Ao mostrar uma foto em preto e branco do elenco, as boas histórias deram lugar, por alguns instantes, a momentos de tristeza e saudade. Três dias antes dessa entrevista, em 30 de agosto, Jauri da Silveira Peixoto faleceu, amigo de Frozi e ex-zagueiro do Alviazul, aos 78 anos. Peixoto foi professor, atleta, vereador e vice-prefeito de Bento Gonçalves.

— Era um baita cara! Que falta está fazendo. Nos recentes jantares do clube, ele era minha muleta – diz, referindo-se às lesões nos tornozelos e coxas, adquiridas durante a carreira.

Olhos marejados. Os meus os acompanharam. Molhou a máscara. Ficamos em silêncio.

Frozi conta que, nos últimos jogos, o juiz nem marcava mais faltas.

— Me derrubavam, mas eu levantava e voltava a jogar.
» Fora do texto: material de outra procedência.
(* ===== verification/SmsFacts.v ===== *)
(** * SmsFacts: text messages, their deliveries and callbacks

    The delivery of a message is decided at most once and reported at most once,
    whatever calls fail; a callback attempt is recorded once and never changed; a
    failing callback does not lose the message; and no field of a message can add a
    line to the request of a callback. *)

From Stdlib Require Import Ascii.
From stdpp Require Import pretty.
From S2P Require Import Prelude Text Models Utf8 Policy SkipMap FsModel Publication FileFacts StorageFacts StartupFacts.
From S2P Require Import ConcreteEnv Scenario MailWitnesses.
From S2P Require Import Http Routing HandlerRules PresignedFacts Capture Sms.

(** ** Replacing a file *)

Section Files.
Context `{EnvLaws} `{CaptureEnv} `{!SmsEnv}.

(** The private copies of a file that is replaced. *)
Definition private_copy (d : path) (n : string) (q : path) : Prop := exists u, q = join d (n +:+ "." +:+ u +:+ ".tmp").

(** The file has [e], and only its private copies differ otherwise. *)
Definition replaced (d : path) (n : string) (e : option entry) (s s' : fs) : Prop :=
  s' !! join d n = e /\ forall q, q <> join d n -> ~ private_copy d n q -> s' !! q = s !! q.

Lemma copy_ne (d : path) (n u : string) : join d n <> join d (n +:+ "." +:+ u +:+ ".tmp").
Proof.
  intros [_ Heq]%join_inj. apply (f_equal String.length) in Heq. rewrite !Text.length_app in Heq. simpl in Heq. lia.
Qed.

Lemma replaced_copy d n e s0 s u b : replaced d n e s0 s ->
  replaced d n e s0 (<[join d (n +:+ "." +:+ u +:+ ".tmp") := b]> s).
Proof.
  intros [He Hq]. split.
  - rewrite lookup_insert_ne by (intros Heq; symmetry in Heq; by apply copy_ne in Heq). done.
  - intros q Hn Hp. rewrite lookup_insert_ne; [by apply Hq|]. intros <-. apply Hp. by exists u.
Qed.

(** A directory with the directory above it. *)
Definition mounted (d : path) (s : fs) : Prop := d <> [] /\ is_dir d s = true /\ path_exists (parent d) s = true.

Lemma create_mounted d Q E C s : mounted d s -> Q tt s -> C s -> wp any_schedule (create_dir_all "io" d) Q E C s.
Proof.
  intros (Hp & Hd & Hpar) HQ HC. unfold create_dir_all. destruct (reverse d) as [|a rp] eqn:Hr.
  { apply (f_equal reverse) in Hr. rewrite reverse_involutive in Hr. by destruct Hp. }
  cbn [create_dir_all_rev]. rewrite <- Hr, reverse_involutive. apply wp_bind, wp_attempt, wp_sys.
  - intros _. assert (path_exists d s = true) as -> by (apply path_exists_true; apply is_dir_true in Hd; by exists Directory).
    rewrite andb_false_r, Hpar. apply wp_bind, wp_gets. rewrite Hd. by apply wp_ret.
  - intros _ r. unfold untouched. apply wp_bind, wp_gets. rewrite Hd. by apply wp_ret.
  - by intros.
Qed.

(** A write either replaces the file or leaves it. *)
Lemma write_atomic_any d n b s : mounted d s ->
  wp any_schedule (write_atomic (join d n) b) (fun _ => replaced d n (Some (File b)) s)
    (fun _ => replaced d n (s !! join d n) s) (replaced d n (s !! join d n) s) s.
Proof.
  intros Hm. assert (replaced d n (s !! join d n) s s) as Hs by done. unfold write_atomic. rewrite parent_join.
  apply wp_bind, create_mounted; [done| |done]. rewrite file_name_join. apply wp_bind, wp_of_res. simpl.
  apply wp_bind, wp_new_uuid. intros k _. set (u := uuid_text k). set (temp := join d (n +:+ "." +:+ u +:+ ".tmp")).
  apply wp_bind, wp_sys; [intros _|by intros..]. destruct (is_dir _ s && _); [|done].
  set (s1 := <[temp := File []]> s). assert (replaced d n (s !! join d n) s s1) as Hs1 by (by apply replaced_copy).
  apply wp_bind, wp_sys; cbn beta; [intros _|intros _ r|intros _ r].
  2,3: destruct (is_file temp s1); [by apply replaced_copy|done].
  assert (is_file temp s1 = true) as -> by (unfold is_file, s1; by rewrite lookup_insert_eq).
  set (s2 := <[temp := File b]> s1). assert (replaced d n (s !! join d n) s s2) as Hs2 by (by apply replaced_copy).
  apply wp_sys; [intros linked|by intros..].
  assert (s2 !! temp = Some (File b)) as -> by (unfold s2; by rewrite lookup_insert_eq).
  destruct (is_dir _ s2 && _); [|done]. destruct (linked && _) eqn:Hl.
  - apply andb_true_iff in Hl as [_ Hl]. apply (proj1 (eqb_true _ _)) in Hl. split; [done|apply Hs2].
  - split; [by rewrite lookup_insert_eq|]. intros q Hq Hp. rewrite lookup_insert_ne by done.
    rewrite lookup_delete_ne; [by apply Hs2|]. intros <-. apply Hp. by exists u.
Qed.
End Files.

(** ** What a write touches *)

Section Footprint.
Context `{EnvLaws} `{CaptureEnv} `{!SmsEnv}.
Variable X : path -> Prop.

Lemma create_dirs_outside msg rp : (forall q, below q (reverse rp) = true -> X q) ->
  always (outside_same X) (create_dir_all_rev msg rp).
Proof.
  assert (forall p, X p -> always (outside_same X) (mkdir msg p)) as Hmk.
  { intros p Hp. apply always_sys; [apply _| |by intros; apply outside_refl]. intros _ s a s' E.
    repeat case_match; simplify_eq; [|apply outside_refl]. intros q Hq. rewrite lookup_insert_ne; [done|by intros ->]. }
  assert (forall p e, always (outside_same X) (dir ← gets (is_dir p); if (dir : bool) then mret tt else fail e : io fs unit)) as Hun.
  { intros p e. apply always_bind; [apply _|apply always_gets, _|]. intros []; [apply always_ret, _|apply always_fail, _]. }
  induction rp as [|a rp IH]; intros HX; cbn [create_dir_all_rev];
    (apply always_bind; [apply _|by apply always_attempt, Hmk, HX, below_refl|intros [[]|e]; [apply always_ret, _| |apply Hun]]).
  - apply always_fail, _.
  - apply always_bind; [apply _|apply IH|intros _].
    + intros q Hq. apply HX. rewrite reverse_cons. eapply below_trans; [done|apply below_join].
    + apply always_bind; [apply _|by apply always_attempt, Hmk, HX, below_refl|intros [[]|e]; [apply always_ret, _|apply Hun..]].
Qed.

Lemma write_outside d n b : (forall q, below q d = true -> X q) -> X (join d n) -> (forall q, private_copy d n q -> X q) ->
  always (outside_same X) (write_atomic (join d n) b).
Proof.
  intros Hd Hn Hp. apply wp_always. intros s0. assert (forall q e s, X q -> outside_same X s0 s -> outside_same X s0 (<[q := e]> s)) as Hput.
  { intros q e s Hq Hs q' Hq'. rewrite lookup_insert_ne; [by apply Hs|by intros ->]. }
  apply wp_bind. eapply wp_mono; [apply always_wp, create_dirs_outside| |done|done].
  { by rewrite parent_join, reverse_involutive. }
  cbn beta. intros _ s Hs. rewrite file_name_join, parent_join. apply wp_bind, wp_of_res. simpl. apply wp_bind, wp_new_uuid. intros k _.
  set (temp := join d (n +:+ "." +:+ uuid_text k +:+ ".tmp")). assert (X temp) as Ht by (apply Hp; by exists (uuid_text k)).
  apply wp_bind, wp_sys; [intros _|by intros..]. destruct (is_dir _ s && _); [|done]. set (s1 := <[temp := File []]> s).
  assert (outside_same X s0 s1) as Hs1 by (by apply Hput).
  apply wp_bind, wp_sys; cbn beta; [intros _|intros _ r; destruct (is_file temp s1); [by apply Hput|done]..].
  assert (is_file temp s1 = true) as -> by (unfold is_file, s1; by rewrite lookup_insert_eq).
  apply wp_sys; [intros linked|by intros; apply Hput..]. rewrite lookup_insert_eq. destruct (is_dir _ _ && _); [|by apply Hput].
  destruct (linked && _); [by apply Hput|]. apply Hput; [done|]. intros q Hq. rewrite lookup_delete_ne by (by intros <-). by apply Hput.
Qed.
End Footprint.

(** ** Deliveries *)

Section Delivery.
Context `{EnvLaws} `{CaptureEnv} `{!SmsEnv} `{!SmsEnvLaws}.
Implicit Types (m : SmsMessage) (s : fs).

Definition messages_dir : path := join sms_root "messages".
Definition stored_at (message_id : string) : path := join messages_dir (message_id +:+ ".json").

(** The store has its directories and [m] under the identifier. *)
Record keeps (message_id : string) m s : Prop := mkKeeps {
  kp_id : validate_id message_id = Ok tt;
  kp_dir : mounted messages_dir s;
  kp_file : s !! stored_at message_id = Some (File (encode_sms m)) }.

(** What a message may become: itself, or decided once. *)
Definition decided_once m m' : Prop :=
  m' = m \/ sms_delivery_state m = Accepted /\ exists state t, state <> Accepted /\ m' = with_delivery state t m.

Lemma message_path_ok message_id : validate_id message_id = Ok tt -> message_path message_id = Ok (stored_at message_id).
Proof. intros Hv. unfold message_path. by rewrite Hv. Qed.

Lemma wp_read_text {md : mode} p m Q E C s :
  s !! p = Some (File (encode_sms m)) -> Q m s -> (m_faults md = true -> (forall e, E e s) /\ C s) ->
  wp md (read_message_path p) Q E C s.
Proof.
  intros Hp HQ HF. apply wp_bind, wp_sys; [intros _|by intros Hf ?; apply HF..]. rewrite Hp.
  apply wp_of_res. by rewrite decode_encode_sms.
Qed.

(** The four ways of a transition. *)
Definition transition_result (message_id : string) (state : SmsDeliveryState) m s (out : outcome SmsMessage) (s' : fs) : Prop :=
  match sms_delivery_state m with
  | Accepted =>
      if decide (state = Accepted) then s' = s /\ is_done out = false
      else match out with
           | Done r => exists t, r = with_delivery state t m /\
               replaced messages_dir (message_id +:+ ".json") (Some (File (encode_sms r))) s s'
           | _ => replaced messages_dir (message_id +:+ ".json") (Some (File (encode_sms m))) s s'
           end
  | current => s' = s /\ match out with Done r => current = state /\ r = m | _ => True end
  end.

Lemma transition_any message_id state m s : keeps message_id m s ->
  wp any_schedule (file_transition_delivery message_id state) (fun r s' => transition_result message_id state m s (Done r) s')
    (fun e s' => transition_result message_id state m s (Failed e) s') (transition_result message_id state m s Crashed) s.
Proof.
  intros [Hv Hd Hf]. unfold file_transition_delivery, transition_result.
  assert (forall o : outcome SmsMessage, is_done o = false ->
    match sms_delivery_state m with
    | Accepted => if decide (state = Accepted) then s = s /\ is_done o = false
        else match o with
             | Done r => exists t, r = with_delivery state t m /\ replaced messages_dir (message_id +:+ ".json") (Some (File (encode_sms r))) s s
             | _ => replaced messages_dir (message_id +:+ ".json") (Some (File (encode_sms m))) s s
             end
    | current => s = s /\ match o with Done r => current = state /\ r = m | _ => True end
    end) as Hstop.
  { intros o Ho. destruct o; [done|..]; (destruct (sms_delivery_state m); [|done..]; case_decide; [done|]; by split). }
  destruct (eqb state Accepted) eqn:Hs; [apply wp_fail; by apply (Hstop (Failed _))|]. apply eqb_false in Hs.
  apply wp_bind, wp_of_res. rewrite message_path_ok by done.
  apply wp_bind. eapply wp_read_text; [exact Hf| |intros _; split; [intros e; by apply (Hstop (Failed e))|by apply (Hstop Crashed)]].
  destruct (sms_delivery_state m) eqn:Hm.
  - destruct (decide (state = Accepted)); [done|]. apply wp_bind, wp_now. intros t. apply wp_bind.
    eapply wp_mono; [by apply write_atomic_any|..]; cbn beta.
    + intros _ s' Hr. apply wp_ret. by exists t.
    + intros e s'. unfold stored_at in Hf. by rewrite Hf.
    + intros s'. unfold stored_at in Hf. by rewrite Hf.
  - destruct (eqb Delivered state) eqn:Heq; [apply wp_ret|by apply wp_fail]. apply (proj1 (eqb_true _ _)) in Heq. done.
  - destruct (eqb DeliveryFailed state) eqn:Heq; [apply wp_ret|by apply wp_fail]. apply (proj1 (eqb_true _ _)) in Heq. done.
Qed.

Lemma replaced_mounted d n e s s' : ~ private_copy d n (parent d) -> ~ private_copy d n d -> parent d <> join d n ->
  mounted d s -> replaced d n e s s' -> mounted d s'.
Proof.
  intros H1' H2' H3' (Hne & Hd & Hp) [_ Hq]. split_and!; [done|..].
  - unfold is_dir. rewrite Hq; [done| |done]. intros Heq. by apply (join_ne_self d n).
  - unfold path_exists. by rewrite Hq.
Qed.

Lemma replaced_messages n e s s' : mounted messages_dir s -> replaced messages_dir n e s s' -> mounted messages_dir s'.
Proof. apply replaced_mounted; [intros [u Hu]; discriminate Hu..|done]. Qed.

(** One request to change the delivery state, with any faults. *)
Definition delivery_step (message_id : string) (s s' : fs) : Prop :=
  exists state σ, s' = (file_transition_delivery message_id state σ s).1.2.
Era ali que eu me erguia com mais garra e marcava gol – conta, a respeito do seu estilo de jogar e da época, quando não havia médico de plantão em campo.

— Aqui em Bento, para ganhar do nosso time tinha que ser bom!
Questionei quais partidas marcaram sua trajetória.

— Como tu quer que eu te diga, guria?

Puxou o caderninho, que transcrevo como ali está: divisão especial – 19/12/69; Prêmio Belfort Duarte – 03/05/1974; Zebra c/ Grêmio 1×0 – 19/04/70; (no) Beira-Rio c/ Inter 2×1 – 15/04/73; Seleção Gaúcha: América Central – 16/10/73 a 28/10/73.

Entre os gols inesquecíveis para o artilheiro, destacam-se três: um em 71, contra o Tricolor gaúcho, e dois contra o Colorado, em 73. O último jogo do atleta foi contra o Ypiranga de Erechim no Campeonato Gaúcho, em 30 de novembro de 74, empatando, em 1 a 1, na casa do rival. O Esportivo terminou o segundo turno em décimo lugar.

Na bagagem, o atacante traz 95 gols, em 275 jogos. Décio recebeu a mais importante condecoração oferecida pela Confederação Brasileira de Futebol: foi agraciado com o prêmio Belfort Duarte – nunca foi expulso em campo. Depois, encerrou a carreira de jogador.

Hoje, em 2020, aos 76 anos, o economista é aposentado pela Vinícola Aurora, onde começou em 1975, e permaneceu por 22 anos. É casado com Carmen Maria Tasca Frozi há 50 anos, com quem tem uma filha e dois netos.

Décio Frozi organiza as relíquias como estava. Agradeço-o por abrir as portas de sua casa. Faço um registro fotográfico. Saio com a vontade de abraçá-lo. Nos despedimos ante a escada.

— Precisando, me chama, guria.

Um marco no futebol brasileiro e na história da comunidade bento-gonçalvense, que tanto se orgulha em ter em seu solo um Clube há 101 anos, completados em 28 de agosto deste ano.